Arrow-based data I/O for Go — like io.Reader/io.Writer, but for databases and file formats.
db-toolkit provides a unified streaming interface for moving data between databases and file formats using Apache Arrow as the in-memory representation. It follows a pull model: readers produce BatchStreams of Arrow records, writers consume them, and dio.Copy wires them together.
Reader BatchStream Writer
┌────────────┐ ┌──────────────┐ ┌────────────┐
│ Source │───▶│ Schema() │───▶│ Destination│
│ Schema() │ │ Next(ctx) │ │ │
│ Read(ctx) │ │ Close() │ │ WriteStream│
└────────────┘ └──────────────┘ └────────────┘
Features:
- Pull-model streaming — readers produce batches on demand, keeping memory usage bounded
- Filter pushdown — push predicates down to the source (SQL WHERE clauses, Parquet row-group pruning)
- Column projection — read only the columns you need
- Platform registry — database platforms self-register via
init(), activated with a blank import
| Package | Description |
|---|---|
dio |
Core interfaces: Reader, Writer, BatchStream, Filter, Copy |
dio/csv |
CSV reader and writer |
dio/parquet |
Parquet reader and writer with row-group pruning via filter pushdown |
dio/gen |
Synthetic data generation for testing |
platform |
Platform registry (Register, Get, List) |
platform/postgres |
PostgreSQL reader, writer, and filter pushdown |
package main
import (
"context"
"os"
"github.com/rnestertsov/db-toolkit/dio"
"github.com/rnestertsov/db-toolkit/dio/csv"

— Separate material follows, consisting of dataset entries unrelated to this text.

Definition _ensure_exit_protection (strategy : option StrategyDefinition) (s : DeploymentSnapshot) : M DeploymentSnapshot :=
  match strategy, _due_exit_purpose s strategy with
  | Some _, Some purpose => _marketable_exit store broker product candle purpose (close candle) strategy None s
  | _, _ =>
      if decide (Deployment.mode (DeploymentSnapshot.deployment s) = DeploymentMode.LIVE)
      then _ensure_live_bracket s else _ensure_take_profit s
  end.

(** [None]: the stop was not hit and the bar goes on. *)
Definition _paper_stop_exit_if_hit (strategy : StrategyDefinition) (p : Position) (s : DeploymentSnapshot)
    : M (option DeploymentSnapshot) :=
  if negb (paper_stop_hit (Position.side p) candle (Position.stop_price p)) then mret None
  else
    let price := paper_stop_fill_price (Position.side p) candle (Position.stop_price p) in
    s ← _marketable_exit store broker product candle IntentPurpose.STOP price (Some strategy) None s; mret (Some s).

Definition paper_liquidation_if_due (strategy : StrategyDefinition) (p : Position) (s : DeploymentSnapshot)
    : M (option DeploymentSnapshot) :=
  if negb (paper_liquidation_hit bound_futures_book s (Some p) candle) then mret None
  else
    let adverse := match Position.side p with SHORT => high candle | LONG => low candle end in
    s ← _marketable_exit store broker product candle IntentPurpose.LIQUIDATION adverse (Some strategy) None s; mret (Some s).

Definition trailed_stop (strategy : StrategyDefinition) (candles : list Candle) (policy : AtrMultipleStop) (p : Position)
    : result TrailingStopState :=
  atr ← named_atr strategy candles (atr_indicator policy);
  let ratchet := Position.entered_bar p <? starts_at candle in
  match Position.side p with
  | SHORT => ratcheted_short_stop (Position.stop_price p) (Position.trail_extreme p) (low candle) atr (multiple policy)
               (Some (price_increment product)) ratchet
  | LONG => ratcheted_long_stop (Position.stop_price p) (Position.trail_extreme p) (high candle) atr (multiple policy)
              (Some (price_increment product)) ratchet
  end.

Definition _apply_trailing (strategy : StrategyDefinition) (candles : list Candle) (s : DeploymentSnapshot) : M DeploymentSnapshot :=
  match DeploymentSnapshot.position s, atr_trailing_stop (exits strategy) with
  | Some p, Some policy =>
      state ← pure (trailed_stop strategy candles policy p);
      if (trail_stop_price state =? Position.stop_price p)%dec
         && same_price (Some (state_extreme state)) (Position.trail_extreme p) then mret s
      else
        t ← utc_now;
        _ ← store_save_position store (Some (Position.set_trail p (trail_stop_price state) (Some (state_extreme state)) t))
              (Deployment.id (DeploymentSnapshot.deployment s)) None;
        reload store s
  | _, _ => mret s
  end.

(** The marketable exit due on this closed bar, with its price; [None] rests protection. *)
Definition due_on_bar (strategy : StrategyDefinition) (skip_paper_stop : bool) (p : Position) (s : DeploymentSnapshot)
    : option (IntentPurpose * decimal) :=
  let live := bool_decide (Deployment.mode (DeploymentSnapshot.deployment s) = DeploymentMode.LIVE) in
  let timed_out := max_bars_held (exits strategy) <=? Runtime.bars_held (DeploymentSnapshot.deployment s) in
  if flatten_requested s then Some (IntentPurpose.STOP, close candle)
  else if negb (bool_decide (Position.signal_exit_bar p = None)) then Some (IntentPurpose.SIGNAL_EXIT, close candle)
  else if timed_out then Some (IntentPurpose.TIME_EXIT, close candle)
  else if negb live && negb skip_paper_stop && paper_stop_hit (Position.side p) candle (Position.stop_price p)
  then Some (IntentPurpose.STOP, paper_stop_fill_price (Position.side p) candle (Position.stop_price p))
  else None.

Definition _protect_open_position (strategy : StrategyDefinition) (skip_paper_stop : bool) (s : DeploymentSnapshot)
    : M DeploymentSnapshot :=
  match DeploymentSnapshot.position s with
  | None => mret s
  | Some p =>
      match due_on_bar strategy skip_paper_stop p s with
      | Some (purpose, price) => _marketable_exit store broker product candle purpose price (Some strategy) None s
      | None =>
          if decide (Deployment.mode (DeploymentSnapshot.deployment s) = DeploymentMode.LIVE)
          then _ensure_live_bracket s else _ensure_take_profit s
      end
  end.

End Protection.

(** The upkeep of a book that takes no new entries. *)
Definition maintain_discretionary_protection (broker : Broker) (product : MarketProduct) (candles : list Candle)
    (strategy : option StrategyDefinition) (s : DeploymentSnapshot) : M DeploymentSnapshot :=
  match last candles, DeploymentSnapshot.position s with
  | None, _ | _, None => mret s
  | Some candle, Some _ =>
      broker ← pure (bind_paper_broker_fees broker (DeploymentSnapshot.deployment s));
      let live (s : DeploymentSnapshot) := bool_decide (Deployment.mode (DeploymentSnapshot.deployment s) = DeploymentMode.LIVE) in
      s ← (if negb (live s) then _match_resting_orders store broker s candle 0 None true None else mret s);
      match DeploymentSnapshot.position s, _due_exit_purpose s strategy with
      | None, _ => mret s
      | Some _, Some purpose => _marketable_exit store broker product candle purpose (close candle) strategy None s
      | Some p, None =>
          if live s then _ensure_live_bracket broker product candle s
          else if paper_stop_hit (Position.side p) candle (Position.stop_price p)
          then _marketable_exit store broker product candle IntentPurpose.STOP
                 (paper_stop_fill_price (Position.side p) candle (Position.stop_price p)) None (Some 0) s
          else _ensure_take_profit broker product candle s
      end
  end.

(** ** Residual inventory ([residual.py]) *)

Definition _settle_flat_book (s : DeploymentSnapshot) : M DeploymentSnapshot :=
  let d := DeploymentSnapshot.deployment s in
  if negb (flat_and_idle s) || unsettled_fill_evidence s || negb (bool_decide (unprojected_inventory_products s = [])) then mret s
  else if flatten_requested s && bool_decide (Deployment.status d ∈ [DeploymentStatus.PAUSED; DeploymentStatus.STOPPED]) then
    if bool_decide (Deployment.status d = DeploymentStatus.STOPPED) && bool_decide (Deployment.mismatch_detail d = None)
    then mret s else save_change store s settled_change
  else if negb (stale_position_fault (Deployment.mismatch_detail d)) then mret s
  else save_change store s
    (if decide (Deployment.status d = DeploymentStatus.PAUSED) then detail_change FLAT_AFTER_FAULT_DETAIL else cleared_mismatch).

Definition settle_stopped_book (s : DeploymentSnapshot) : M DeploymentSnapshot := _settle_flat_book s.

Section Residual.
Variable broker : Broker.

Definition _cancel_open_entries (s : DeploymentSnapshot) : M DeploymentSnapshot :=
  let entry_ids := intents_for s [IntentPurpose.ENTRY] in
  s ← loop (λ current o,
    if negb (order_active o) || negb (bool_decide (Order.intent_id o ∈ entry_ids)) || is_venue_protection (Order.kind o)
    then mret current else _cancel_one_order store broker o) s (DeploymentSnapshot.orders s);
  reload store s.

Definition defer_flatten_without_executable_context (s : DeploymentSnapshot) : M DeploymentSnapshot :=
  s ← _cancel_open_entries s;
  s ← reload store s;
  current ← _reconcile_stopped_live store broker s;
  let d := DeploymentSnapshot.deployment current in
  if negb (bool_decide (Deployment.mismatch_detail d = None)) then mret current
  else save_change store current
    (runtime_update None None None false (Some (Deployment.status d)) (Some FLATTEN_AWAITING_EXECUTABLE_CONTEXT)).

Definition _cancel_and_settle (s : DeploymentSnapshot) : M DeploymentSnapshot :=
  cleared ← cancel_resting_orders store broker s;
  cleared ← _reconcile_stopped_live store broker cleared;
  _settle_flat_book cleared.

Definition _exit_after_confirmed_cancels (product : MarketProduct) (candle : Candle) (strategy : option StrategyDefinition)
    (cooldown_bars : Z) (s : DeploymentSnapshot) : M DeploymentSnapshot :=
  exited ← _marketable_exit store broker product candle IntentPurpose.STOP (close candle) strategy (Some cooldown_bars) s;
  if negb (bool_decide (DeploymentSnapshot.position exited = None)) then mret exited else _cancel_and_settle exited.

End Residual.

Definition flatten_residual_book (broker : Broker) (product : MarketProduct) (candles : list Candle)
    (strategy : option StrategyDefinition) (cooldown_bars : Z) (s : DeploymentSnapshot) : M DeploymentSnapshot :=
  broker ← pure (bind_paper_broker_fees broker (DeploymentSnapshot.deployment s));
  match DeploymentSnapshot.position s, last candles with
  | Some _, None => defer_flatten_without_executable_context broker s
  | None, _ => _cancel_and_settle broker s
  | Some _, Some candle => _exit_after_confirmed_cancels broker product candle strategy cooldown_bars s
  end.

Definition flatten_stopped_residual (broker : Broker) (product : MarketProduct) (candles : list Candle)
    (strategy : StrategyDefinition) (s : DeploymentSnapshot) : M DeploymentSnapshot :=
  flatten_residual_book broker product candles (Some strategy) (Strategy.cooldown_bars (entry strategy)) s.

End BookProtection.

(** * One closed candle ([execution/loop.py])

    [process_closed_bar] is the cycle of one product's book: resting orders are matched, the
    working entry and the open position are managed, breakers are applied, an entry may be
    attempted, and the performance and the runtime are written back. *)

(** The phases in which a position is held; [PENDING_ENTRY] is not one of them. *)
Definition _HOLDING : list RuntimePhase := [RuntimePhase.OPEN; RuntimePhase.PENDING_EXIT].

Definition bars_held_change (bars : Z) : RuntimeChange := {|
  new_cash := None; new_phase := None; new_mismatch_detail := None; clear_mismatch := false;
  new_last_evaluated_bar := None; new_last_signal := None; new_pending_entry_bars := None; new_bars_held := Some bars;
  new_cooldown_bars_remaining := None; new_pending_stop_price := None; new_pending_target_price := None;
  clear_pending_levels := false; new_status := None; new_lifecycle_command := None; new_daily_loss_latched := None;
  new_drawdown_latched := None; new_last_signal_event_at := None; new_last_signal_processed_at := None |}.

Definition cooldown_change (bars : Z) : RuntimeChange := runtime_update None None (Some bars) false None None.

(** [purposes.get(order.intent_id, ENTRY)] of a dict built from the intents: the last one counts. *)
Definition intent_purpose (s : DeploymentSnapshot) (intent_id : UUID) : IntentPurpose :=
  default IntentPurpose.ENTRY
    (OrderIntent.purpose <$> last (List.filter (λ i, bool_decide (OrderIntent.id i = intent_id)) (DeploymentSnapshot.intents s))).

Definition known_entries (s : DeploymentSnapshot) : list UUID :=
  List.filter (λ id, bool_decide (intent_purpose s id = IntentPurpose.ENTRY)) (OrderIntent.id <$> DeploymentSnapshot.intents s).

"github.com/rnestertsov/db-toolkit/platform"
"github.com/rnestertsov/db-toolkit/platform/postgres"
)
func main() {
ctx := context.Background()
pg, err := platform.Get("postgres")
if err != nil {
panic(err)
}
conn, err := pg.OpenConnection(ctx, postgres.ConnectionConfig{
Name: "mydb",
User: "myuser",
Host: "localhost",
Port: "5432",
})
if err != nil {
panic(err)
}
defer conn.Close(ctx)
reader, err := conn.Query(ctx, "SELECT id, name, email FROM users")
if err != nil {
panic(err)
}
writer := csv.NewWriter(os.Stdout)
if err := dio.Copy(ctx, reader, writer); err != nil {
panic(err)
}
}A BatchStream is a pull-based iterator over Arrow record batches. Call Next(ctx) to get the next batch; it returns io.EOF when exhausted. Callers must call Release() on each returned record.
stream, err := reader.Read(ctx)
defer stream.Close()
for {
rec, err := stream.Next(ctx)
if err == io.EOF {
break
}
// process rec
rec.Release()
}Pass filters as ReadOptions to push predicates to the source. SQL databases translate them into WHERE clauses; Parquet readers use them for row-group pruning.
stream, err := reader.Read(ctx,
dio.WithFilter([]dio.Filter{
dio.Eq{Column: 0, Value: 42},
dio.GtEq{Column: 1, Value: "2024-01-01"},
}),
)Readers optionally implement dio.FilterClassifier to report how precisely they handle each filter (FilterExact, FilterInexact, or FilterUnsupported).
Read only the columns you need:
stream, err := reader.Read(ctx,
dio.WithProjection([]int{0, 2, 5}),
)Platforms register themselves at import time. Activate a platform with a blank import, then retrieve it by name:
import _ "github.com/rnestertsov/db-toolkit/platform/postgres"
pg, err := platform.Get("postgres")| Platform | Package | Status |
|---|---|---|
| PostgreSQL | platform/postgres |
Supported |
Adding a new platform? See docs/adding-a-platform.md.
- Go 1.24+
- Docker (for integration tests using testcontainers)
make buildmake testIntegration tests spin up real database instances via testcontainers, so Docker must be running.
This project is licensed under the MIT License — see the LICENSE file for details.